Your task is to print each record exactly as it reads.

Data for review:
· · · ·

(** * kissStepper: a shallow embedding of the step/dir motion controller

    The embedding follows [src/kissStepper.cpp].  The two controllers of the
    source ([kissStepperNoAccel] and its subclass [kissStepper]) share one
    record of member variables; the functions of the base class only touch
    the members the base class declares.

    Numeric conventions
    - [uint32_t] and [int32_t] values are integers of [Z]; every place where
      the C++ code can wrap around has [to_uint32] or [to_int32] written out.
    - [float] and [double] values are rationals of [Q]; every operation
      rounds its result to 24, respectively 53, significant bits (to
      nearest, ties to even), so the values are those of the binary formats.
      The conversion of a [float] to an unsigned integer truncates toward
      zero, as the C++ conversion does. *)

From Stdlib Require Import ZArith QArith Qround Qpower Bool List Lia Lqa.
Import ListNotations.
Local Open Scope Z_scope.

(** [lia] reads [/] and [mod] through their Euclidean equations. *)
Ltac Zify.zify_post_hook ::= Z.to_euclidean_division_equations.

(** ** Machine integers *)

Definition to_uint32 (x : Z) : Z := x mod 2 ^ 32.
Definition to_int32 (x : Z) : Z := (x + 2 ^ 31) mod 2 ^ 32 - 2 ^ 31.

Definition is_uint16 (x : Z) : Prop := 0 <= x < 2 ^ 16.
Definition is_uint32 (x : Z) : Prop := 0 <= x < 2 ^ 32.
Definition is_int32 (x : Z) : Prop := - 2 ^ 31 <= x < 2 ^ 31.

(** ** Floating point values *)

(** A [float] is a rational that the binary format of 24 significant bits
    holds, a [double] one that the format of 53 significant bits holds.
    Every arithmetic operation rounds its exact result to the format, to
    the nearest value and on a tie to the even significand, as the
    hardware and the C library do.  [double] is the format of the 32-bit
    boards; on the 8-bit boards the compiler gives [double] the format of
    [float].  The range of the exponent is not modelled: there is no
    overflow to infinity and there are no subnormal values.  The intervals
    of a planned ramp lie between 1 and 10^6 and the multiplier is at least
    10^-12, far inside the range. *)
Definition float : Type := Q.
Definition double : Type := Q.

· · · ·

Finished exercise:
(** * kissStepper: a shallow embedding of the step/dir motion controller

    The embedding follows [src/kissStepper.cpp].  The two controllers of the
    source ([kissStepperNoAccel] and its subclass [kissStepper]) share one
    record of member variables; the functions of the base class only touch
    the members the base class declares.

    Numeric conventions
    - [uint32_t] and [int32_t] values are integers of [Z]; every place where
      the C++ code can wrap around has [to_uint32] or [to_int32] written out.
    - [float] and [double] values are rationals of [Q]; every operation
      rounds its result to 24, respectively 53, significant bits (to
      nearest, ties to even), so the values are those of the binary formats.
      The conversion of a [float] to an unsigned integer truncates toward
      zero, as the C++ conversion does. *)

From Stdlib Require Import ZArith QArith Qround Qpower Bool List Lia Lqa.
Import ListNotations.
Local Open Scope Z_scope.

(** [lia] reads [/] and [mod] through their Euclidean equations. *)
Ltac Zify.zify_post_hook ::= Z.to_euclidean_division_equations.

(** ** Machine integers *)

Definition to_uint32 (x : Z) : Z := x mod 2 ^ 32.
Definition to_int32 (x : Z) : Z := (x + 2 ^ 31) mod 2 ^ 32 - 2 ^ 31.

Definition is_uint16 (x : Z) : Prop := 0 <= x < 2 ^ 16.
Definition is_uint32 (x : Z) : Prop := 0 <= x < 2 ^ 32.
Definition is_int32 (x : Z) : Prop := - 2 ^ 31 <= x < 2 ^ 31.

(** ** Floating point values *)

(** A [float] is a rational that the binary format of 24 significant bits
    holds, a [double] one that the format of 53 significant bits holds.
    Every arithmetic operation rounds its exact result to the format, to
    the nearest value and on a tie to the even significand, as the
    hardware and the C library do.  [double] is the format of the 32-bit
    boards; on the 8-bit boards the compiler gives [double] the format of
    [float].  The range of the exponent is not modelled: there is no
    overflow to infinity and there are no subnormal values.  The intervals
    of a planned ramp lie between 1 and 10^6 and the multiplier is at least
    10^-12, far inside the range. *)
Definition float : Type := Q.
Definition double : Type := Q.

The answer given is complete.